Dataset content Start Marker

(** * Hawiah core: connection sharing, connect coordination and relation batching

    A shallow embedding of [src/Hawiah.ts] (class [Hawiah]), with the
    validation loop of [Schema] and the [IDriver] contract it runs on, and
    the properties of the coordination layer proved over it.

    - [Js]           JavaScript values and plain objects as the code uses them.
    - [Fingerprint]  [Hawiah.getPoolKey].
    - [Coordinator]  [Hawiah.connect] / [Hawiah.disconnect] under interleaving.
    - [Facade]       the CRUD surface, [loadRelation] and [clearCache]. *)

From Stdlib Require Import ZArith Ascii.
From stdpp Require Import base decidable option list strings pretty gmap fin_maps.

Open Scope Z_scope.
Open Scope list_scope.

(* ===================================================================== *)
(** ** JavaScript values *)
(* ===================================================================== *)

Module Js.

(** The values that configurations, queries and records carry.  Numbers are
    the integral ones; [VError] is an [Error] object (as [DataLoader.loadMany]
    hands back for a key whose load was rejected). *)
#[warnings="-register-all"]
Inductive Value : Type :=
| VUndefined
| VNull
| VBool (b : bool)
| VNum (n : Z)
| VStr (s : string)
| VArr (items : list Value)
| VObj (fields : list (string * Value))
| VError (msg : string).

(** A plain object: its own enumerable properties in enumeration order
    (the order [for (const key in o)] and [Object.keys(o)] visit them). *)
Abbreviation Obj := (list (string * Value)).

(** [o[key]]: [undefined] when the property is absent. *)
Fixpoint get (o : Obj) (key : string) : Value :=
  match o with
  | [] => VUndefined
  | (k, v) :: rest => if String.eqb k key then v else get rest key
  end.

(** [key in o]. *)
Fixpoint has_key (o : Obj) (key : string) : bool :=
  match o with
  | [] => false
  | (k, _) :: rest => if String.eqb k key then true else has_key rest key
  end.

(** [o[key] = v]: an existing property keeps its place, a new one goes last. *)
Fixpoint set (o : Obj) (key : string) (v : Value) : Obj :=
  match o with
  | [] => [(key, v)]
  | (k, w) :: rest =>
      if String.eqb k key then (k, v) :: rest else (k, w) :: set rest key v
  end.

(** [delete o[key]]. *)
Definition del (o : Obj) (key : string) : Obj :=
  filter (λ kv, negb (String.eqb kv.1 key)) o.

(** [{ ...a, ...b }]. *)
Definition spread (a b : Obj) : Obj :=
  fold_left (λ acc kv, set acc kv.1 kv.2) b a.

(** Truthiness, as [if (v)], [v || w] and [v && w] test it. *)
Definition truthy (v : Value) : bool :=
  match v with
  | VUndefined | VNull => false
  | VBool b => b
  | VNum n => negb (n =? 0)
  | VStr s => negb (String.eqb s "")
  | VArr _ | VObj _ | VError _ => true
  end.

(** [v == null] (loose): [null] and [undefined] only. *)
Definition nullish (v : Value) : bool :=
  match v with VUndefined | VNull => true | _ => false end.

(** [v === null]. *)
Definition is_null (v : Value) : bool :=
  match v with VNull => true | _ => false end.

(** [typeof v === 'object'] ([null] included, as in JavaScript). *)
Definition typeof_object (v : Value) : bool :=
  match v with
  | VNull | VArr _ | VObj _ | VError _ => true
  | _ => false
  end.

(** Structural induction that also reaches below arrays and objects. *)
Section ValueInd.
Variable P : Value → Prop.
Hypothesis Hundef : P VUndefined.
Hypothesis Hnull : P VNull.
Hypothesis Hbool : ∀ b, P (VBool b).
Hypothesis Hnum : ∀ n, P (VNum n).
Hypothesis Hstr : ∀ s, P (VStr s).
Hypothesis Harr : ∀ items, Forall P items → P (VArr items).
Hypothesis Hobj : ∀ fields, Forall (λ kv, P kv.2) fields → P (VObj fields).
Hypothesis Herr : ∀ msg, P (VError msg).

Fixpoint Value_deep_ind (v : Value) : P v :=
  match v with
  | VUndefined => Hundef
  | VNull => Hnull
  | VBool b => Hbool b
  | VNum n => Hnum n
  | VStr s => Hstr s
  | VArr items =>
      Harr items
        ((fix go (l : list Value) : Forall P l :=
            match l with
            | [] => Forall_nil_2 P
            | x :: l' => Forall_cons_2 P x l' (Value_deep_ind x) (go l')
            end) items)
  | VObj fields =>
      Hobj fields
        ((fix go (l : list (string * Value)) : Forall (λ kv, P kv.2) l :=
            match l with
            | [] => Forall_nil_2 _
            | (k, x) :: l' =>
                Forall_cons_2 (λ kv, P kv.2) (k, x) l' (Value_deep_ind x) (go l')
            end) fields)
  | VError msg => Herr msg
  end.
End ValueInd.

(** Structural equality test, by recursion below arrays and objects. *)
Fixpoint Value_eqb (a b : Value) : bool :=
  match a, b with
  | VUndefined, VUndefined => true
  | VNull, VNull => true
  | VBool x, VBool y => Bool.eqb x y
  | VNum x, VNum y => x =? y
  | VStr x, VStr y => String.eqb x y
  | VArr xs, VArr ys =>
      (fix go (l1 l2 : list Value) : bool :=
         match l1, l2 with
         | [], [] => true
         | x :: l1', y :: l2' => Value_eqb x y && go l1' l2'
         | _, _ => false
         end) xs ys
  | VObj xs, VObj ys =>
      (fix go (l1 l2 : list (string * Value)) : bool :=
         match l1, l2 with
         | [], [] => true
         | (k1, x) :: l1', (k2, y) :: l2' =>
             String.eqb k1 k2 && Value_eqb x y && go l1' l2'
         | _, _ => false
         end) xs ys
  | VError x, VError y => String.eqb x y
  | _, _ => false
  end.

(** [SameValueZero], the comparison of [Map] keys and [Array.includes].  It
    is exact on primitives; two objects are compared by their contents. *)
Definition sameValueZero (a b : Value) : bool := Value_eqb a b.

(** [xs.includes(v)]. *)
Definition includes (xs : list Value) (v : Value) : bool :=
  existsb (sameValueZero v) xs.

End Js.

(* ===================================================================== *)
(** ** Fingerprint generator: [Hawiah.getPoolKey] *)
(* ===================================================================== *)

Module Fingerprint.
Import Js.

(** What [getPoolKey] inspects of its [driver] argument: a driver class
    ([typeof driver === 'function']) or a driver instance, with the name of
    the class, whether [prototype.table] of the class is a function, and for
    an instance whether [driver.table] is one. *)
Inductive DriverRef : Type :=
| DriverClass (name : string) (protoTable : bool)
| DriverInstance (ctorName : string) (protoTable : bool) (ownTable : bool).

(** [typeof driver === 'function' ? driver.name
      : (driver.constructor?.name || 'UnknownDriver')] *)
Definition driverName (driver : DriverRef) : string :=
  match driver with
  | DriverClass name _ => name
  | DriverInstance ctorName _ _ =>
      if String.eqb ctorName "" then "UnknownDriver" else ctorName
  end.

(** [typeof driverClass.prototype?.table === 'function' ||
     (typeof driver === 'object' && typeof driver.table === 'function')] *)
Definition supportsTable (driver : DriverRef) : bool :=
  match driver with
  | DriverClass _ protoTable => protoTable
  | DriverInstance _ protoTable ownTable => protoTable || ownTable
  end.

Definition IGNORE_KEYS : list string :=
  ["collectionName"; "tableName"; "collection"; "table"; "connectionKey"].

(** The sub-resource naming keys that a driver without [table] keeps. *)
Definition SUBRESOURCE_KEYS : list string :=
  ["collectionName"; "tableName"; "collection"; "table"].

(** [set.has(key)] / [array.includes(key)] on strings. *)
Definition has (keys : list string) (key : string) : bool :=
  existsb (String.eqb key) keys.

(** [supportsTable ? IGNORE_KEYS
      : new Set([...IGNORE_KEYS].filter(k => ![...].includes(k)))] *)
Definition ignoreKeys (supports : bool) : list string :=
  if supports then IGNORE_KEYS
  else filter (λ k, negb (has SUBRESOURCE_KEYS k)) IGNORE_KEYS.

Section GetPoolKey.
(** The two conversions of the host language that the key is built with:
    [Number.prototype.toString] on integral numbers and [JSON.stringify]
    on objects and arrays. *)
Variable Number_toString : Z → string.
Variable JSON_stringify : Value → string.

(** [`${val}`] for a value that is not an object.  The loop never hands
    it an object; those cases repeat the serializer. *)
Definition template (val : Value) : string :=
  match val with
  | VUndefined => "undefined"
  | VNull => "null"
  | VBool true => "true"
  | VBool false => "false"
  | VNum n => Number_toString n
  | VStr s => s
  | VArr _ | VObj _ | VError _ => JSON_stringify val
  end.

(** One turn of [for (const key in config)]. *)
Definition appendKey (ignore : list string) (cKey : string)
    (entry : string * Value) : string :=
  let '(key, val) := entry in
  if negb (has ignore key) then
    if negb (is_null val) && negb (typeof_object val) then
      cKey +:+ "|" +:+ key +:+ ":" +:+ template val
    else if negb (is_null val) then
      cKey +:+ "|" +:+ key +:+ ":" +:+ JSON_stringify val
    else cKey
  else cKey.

Dataset content End Marker

- Exercise: Whichever lines of the records above hold the word "them" should all be copied out.

- Result for this exercise:
    - [Js]           JavaScript values and plain objects as the code uses them.
    (the order [for (const key in o)] and [Object.keys(o)] visit them). *)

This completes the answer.